Although I teach a college certificate course, my student population greatly varies in age, maturity, past experience and motivations. This requires me to adapt my initial teaching approach to each intake I instruct. One of my favorite topics within the Comprehensive Health Care Aide (CHCA) program is the Chain of Infection. This topic has always been of interest to me and I enjoy sourcing innovative ways to deliver the content in such a way that actively involves the students. Currently, students within my program are required to complete a basic power-point, group presentation after they have researched an assigned infectious disease. The ideas and resources contained in this Infectious Disease Webquest could easily be adapted to complement the course content, learning objectives and assessments of the CHCA program. I think this would be a challenging and interactive way to engage my students and guide them to higher learning opportunities. The outcome of this Infectious Disease Webquest mimics the assignment that currently exists within my program. However, this specific assignment encompasses the student-centered approaches of a webquest and role-playing.
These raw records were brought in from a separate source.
(** * Exact inference over a discrete Bayesian network

    A shallow embedding of [bayesian.py] (class [BayesianNet]) and of the
    part of [graph.py] it inherits from (class [DirectedGraph]), together
    with the properties of the probability engine: joint distribution,
    marginals, evidence and the inference query.

    Conventions of the embedding.
    - Python exceptions are values of [exn]; a call that may raise
      returns a [result].
    - Methods that only read the network are functions of the network;
      methods that assign to it return the network they leave behind,
      also when they raise.
    - A numpy array is its shape and its elements in row-major order.
      Elements are exact rationals: the rounding, overflow and underflow
      of float64 are not modelled, so an equation on elements stands for
      numpy's equality up to rounding, on inputs that keep the float64
      operations finite. A division by zero, which numpy answers with
      [nan] or [inf] and a warning, is [Qdiv]'s [0] here. *)

From Stdlib Require Import QArith Qfield.
From stdpp Require Import gmap strings list.

Open Scope string_scope.
Open Scope list_scope.

(** ** Exceptions and results *)

Inductive exn : Type :=
  | KeyError (key : string)
  | ValueError (msg : string)
  | AttributeError (attr : string)
  | IndexError (msg : string).

Inductive result (A : Type) : Type :=
  | Ok (a : A)
  | Raise (e : exn).
Arguments Ok {A} a.
Arguments Raise {A} e.

#[global] Instance result_ret : MRet result := fun _ a => Ok a.
#[global] Instance result_bind : MBind result := fun _ _ f r =>
  match r with
  | Ok a => f a
  | Raise e => Raise e
  end.
#[global] Instance result_fmap : FMap result := fun _ _ f r =>
  match r with
  | Ok a => Ok (f a)
  | Raise e => Raise e
  end.

(** [[f x for x in l]] where [f] may raise: the first exception wins. *)
Fixpoint traverse {A B : Type} (f : A -> result B) (l : list A) : result (list B) :=
  match l with
  | [] => Ok []
  | x :: l' => y ← f x; ys ← traverse f l'; Ok (y :: ys)
  end.

(** [for x in l: acc = f acc x] where [f] may raise. *)
Fixpoint foldM {A B : Type} (f : B -> A -> result B) (acc : B) (l : list A) : result B :=
  match l with
  | [] => Ok acc
  | x :: l' => acc' ← f acc x; foldM f acc' l'
  end.

(** ** numpy arrays *)

Module np.

Record ndarray : Type := array { shape : list nat; data : list Q }.

Definition ndim (a : ndarray) : nat := length (shape a).

(** Number of elements of an array of shape [s]. *)
Definition size (s : list nat) : nat := foldr Nat.mul 1%nat s.

(** Row-major offset of the multi-index [idx] in an array of shape [s]. *)
Fixpoint ravel (s idx : list nat) : nat :=
  match s, idx with
  | _ :: s', i :: idx' => i * size s' + ravel s' idx'
  | _, _ => 0
  end.

(** All multi-indices of an array of shape [s], in row-major order. *)
Fixpoint ndindex (s : list nat) : list (list nat) :=
  match s with
  | [] => [[]]
  | n :: s' => i ← seq 0 n; (fun idx => i :: idx) <$> ndindex s'
  end.

(** [a[idx]] for a full multi-index. *)
Definition item (a : ndarray) (idx : list nat) : Q :=
  nth (ravel (shape a) idx) (data a) 0%Q.

Definition fromfunction (s : list nat) (f : list nat -> Q) : ndarray :=
  {| shape := s; data := f <$> ndindex s |}.

Definition Qsum (l : list Q) : Q := foldr Qplus 0%Q l.
Definition Qprod (l : list Q) : Q := foldr Qmult 1%Q l.

(** [np.sum(a)] *)
Definition sum (a : ndarray) : Q := Qsum (data a).

(** [a / q], elementwise. *)
Definition divide (a : ndarray) (q : Q) : ndarray :=
  {| shape := shape a; data := (fun x => x / q)%Q <$> data a |}.

(** *** Basic indexing, [a[tuple(dimList)]]

    An entry of the index tuple is [slice(None)], which keeps the axis,
    or an integer, which selects along the axis and removes it. *)

Inductive index : Type :=
  | slice_None
  | int (i : nat).

#[global] Instance index_eq_dec : EqDecision index.
Proof. solve_decision. Defined.

(** Shape of the selection. *)
Fixpoint getitem_shape (s : list nat) (ix : list index) : list nat :=
  match s, ix with
  | n :: s', slice_None :: ix' => n :: getitem_shape s' ix'
  | _ :: s', int _ :: ix' => getitem_shape s' ix'
  | s, _ => s
  end.

(** The multi-index of the indexed array that the multi-index [k] of the
    selection reads. *)
Fixpoint getitem_source (ix : list index) (k : list nat) : list nat :=
  match ix, k with
  | int i :: ix', k => i :: getitem_source ix' k
  | slice_None :: ix', j :: k' => j :: getitem_source ix' k'
  | _, k => k
  end.

Fixpoint getitem_check (s : list nat) (ix : list index) : result unit :=
  match s, ix with
  | _, [] => Ok ()
  | [], _ :: _ => Raise (IndexError "too many indices for array")
  | n :: s', slice_None :: ix' => getitem_check s' ix'
  | n :: s', int i :: ix' =>
      if decide (i < n)%nat then getitem_check s' ix'
      else Raise (IndexError "index out of bounds")
  end.

Definition getitem (a : ndarray) (ix : list index) : result ndarray :=
  _ ← getitem_check (shape a) ix;
  Ok (fromfunction (getitem_shape (shape a) ix)
        (fun k => item a (getitem_source ix k))).

(** *** Einstein summation, [np.einsum]

    The contraction primitive is numpy's, not the repository's. Its
    model follows the contract the engine relies on: every operand comes
    with one subscript label per axis, a label stands for one index
    everywhere it occurs, and an element of the output is the sum, over
    all values of the labels absent from the output, of the product of
    the operands' elements. The call is given here already split at the
    commas and the arrow of the subscripts string. A label is the code
    point of its character; numpy accepts letters only. The refusals
    are numpy's: no operand, a subscript that is not a letter, a number
    of subscripts that differs from the operand's rank, two extents for
    one label within an operand, extents of one label in two operands
    that differ and are both other than one, an output label that is
    repeated or occurs in no operand. As numpy does, an axis of extent
    one gives way to the extent another operand has for its label, and
    the operand is then read at index zero along that axis. *)

Definition isalpha (c : nat) : bool :=
  bool_decide (65 <= c <= 90 \/ 97 <= c <= 122)%nat.

Definition extents : Type := list (nat * nat).

Fixpoint lookup_label (l : nat) (env : list (nat * nat)) : option nat :=
  match env with
  | [] => None
  | (l', n) :: env' => if decide (l = l') then Some n else lookup_label l env'
  end.

(** Record the extent of every label of one operand; a label that the
    operand repeats must have the same extent each time. *)
Fixpoint operand_extents (env : extents) (ls s : list nat) : result extents :=
  match ls, s with
  | [], [] => Ok env
  | l :: ls', n :: s' =>
      if negb (isalpha l) then
        Raise (ValueError "invalid subscript in einstein sum subscripts string")
      else
        match lookup_label l env with
        | Some m =>
            if decide (m = n) then operand_extents env ls' s'
            else Raise (ValueError "dimensions in operand for collapsing index don't match")
        | None => operand_extents (env ++ [(l, n)]) ls' s'
        end
  | _, _ =>
      Raise (ValueError "operand has a different number of dimensions than subscripts")
  end.

(** The extent of a label that two operands carry: the common one, or
    the other one when one of them is one. *)
Definition broadcast (m n : nat) : option nat :=
  if decide (m = n) then Some m
  else if decide (m = 1)%nat then Some n
  else if decide (n = 1)%nat then Some m
  else None.

Definition set_extent (l k : nat) (env : extents) : extents :=
  (fun ln : nat * nat => if decide (ln.1 = l) then (l, k) else ln) <$> env.

(** Bring the extents of one operand into those of the operands before it. *)
Fixpoint merge_extents (env own : extents) : result extents :=
  match own with
  | [] => Ok env
  | (l, n) :: own' =>
      match lookup_label l env with
      | None => merge_extents (env ++ [(l, n)]) own'
      | Some m =>
          match broadcast m n with
          | Some k => merge_extents (set_extent l k env) own'
          | None => Raise (ValueError "operands could not be broadcast together")
          end
      end
  end.

Fixpoint output_extents (env : extents) (seen out : list nat) : result (list nat) :=
  match out with
  | [] => Ok []
  | l :: out' =>
      if bool_decide (l ∈ seen) then
        Raise (ValueError "einstein sum subscripts string includes output subscript multiple times")
      else
        match lookup_label l env with
        | None =>
            Raise (ValueError "einstein sum subscripts string included output subscript which never appeared in an input")
        | Some n => s ← output_extents env (l :: seen) out'; Ok (n :: s)
        end
  end.

(** All assignments of indices to the labels of [env]. *)
Fixpoint assignments (env : extents) : list (list (nat * nat)) :=
  match env with
  | [] => [[]]
  | (l, n) :: env' => i ← seq 0 n; (fun a => (l, i) :: a) <$> assignments env'
  end.

(** The element of an operand under an assignment of its labels; along
    an axis of extent one the operand has its one element to give. *)
Definition operand_item (a : list (nat * nat)) (op : list nat * ndarray) : Q :=
  item op.2
    (zip_with (fun l n => if decide (n = 1)%nat then 0%nat
                          else default 0%nat (lookup_label l a))
       op.1 (shape op.2)).

Definition einsum (operands : list (list nat * ndarray)) (out : list nat) : result ndarray :=
  match operands with
  | [] => Raise (ValueError "must provide at least an operand")
  | _ =>
      env ← foldM (fun env op =>
                     own ← operand_extents [] op.1 (shape op.2); merge_extents env own)
              [] operands;
      s ← output_extents env [] out;
      let summed := filter (fun ln => ln.1 ∉ out) env in
      Ok (fromfunction s (fun k =>
            Qsum ((fun a => Qprod (operand_item (zip out k ++ a) <$> operands))
                    <$> assignments summed)))
  end.

End np.

Import np.

(** ** The directed graph ([graph.py]) *)

(** What [addProbabilityTable] attaches to a vertex: the three
    attributes are assigned together and never removed. *)
Record attributes : Type := {
  probability : ndarray;
  states : list string;
  dependencyList : list string
}.

(** A vertex. [neighbors] is a Python set of vertexes, which hash and
    compare by name. A vertex without [attached] attributes has none of
    [probability], [states], [dependencyList]. *)
Record _Vertex : Type := {
  name : string;
  neighbors : gset string;
  attached : option attributes
}.

(** [_Vertex(name)] *)
Definition _Vertex__init__ (nm : string) : _Vertex :=
  {| name := nm; neighbors := ∅; attached := None |}.

(** Reading an attribute that was never assigned raises. *)
Definition getattr {A : Type} (v : _Vertex) (attr : string) (f : attributes -> A) : result A :=
  match attached v with
  | Some a => Ok (f a)
  | None => Raise (AttributeError attr)
  end.

(** The network object. [_vertexes] is the dict of vertexes by name, in
    insertion order, which is the order [vertexes()] iterates in; every
    vertex is stored under its own name. [_edges] is the dict of edges by
    (parent name, child name), here with the weight of each. *)
Record BayesianNet : Type := {
  _vertexes : list _Vertex;
  _edges : gmap (string * string) Z;
  evidenceList : list (string * string)
}.

Definition set_vertexes (vs : list _Vertex) (g : BayesianNet) : BayesianNet :=
  {| _vertexes := vs; _edges := _edges g; evidenceList := evidenceList g |}.

Definition set_evidenceList (ev : list (string * string)) (g : BayesianNet) : BayesianNet :=
  {| _vertexes := _vertexes g; _edges := _edges g; evidenceList := ev |}.

(** [self._vertexes[vName]] *)
Fixpoint dict_getitem (vs : list _Vertex) (vName : string) : result _Vertex :=
  match vs with
  | [] => Raise (KeyError vName)
  | v :: vs' => if decide (name v = vName) then Ok v else dict_getitem vs' vName
  end.

(** Assignment to the attributes of the vertex object stored under [vName]. *)
Fixpoint dict_update (vs : list _Vertex) (vName : string) (f : _Vertex -> _Vertex) : list _Vertex :=
  match vs with
  | [] => []
  | v :: vs' =>
      if decide (name v = vName) then f v :: vs' else v :: dict_update vs' vName f
  end.

Definition vertexes (g : BayesianNet) : list _Vertex := _vertexes g.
I have been searching for an innovative way to deliver anatomy and physiology without resorting to passing around model organs and body parts. In learning about the advantages of using a webquest, I feel that this would be an alternative way to deliver components of the curriculum. In my experience, one of the most challenging topics for students to understand is the circulatory system, as the students are required to learn many anatomical terms, the flow of blood through the heart and the health issues associated with circulation. It is a big topic and I feel that I am often crunched for time. A webquest would allow the student to work through, review and utilize the content either independently or within a group. Some of the links I can foresee utilizing include:

  1. A blood volume calculator.

Students input their weight, sex and height to calculate their total blood volume. The webquest would include instructions to source 5 different individuals of different ages. Students must then source a visual representation of their calculated blood volumes and present them to the class.

  1. CPR role-play. – Ken Jeong AHA no hands CPR – Heart and Stroke Association of Canada CPR Guidelines 2015

In groups of 4, students would be instructed to develop a role-play that utilizes the current CPR guidelines and perform it before the class.

  1. Blood flow through the heart. – educational video about blood flow through the heart. – interesting and fun video clip that demonstrates the physiology of the heart. Students are able to learn terminology and physiology through song and rhythm.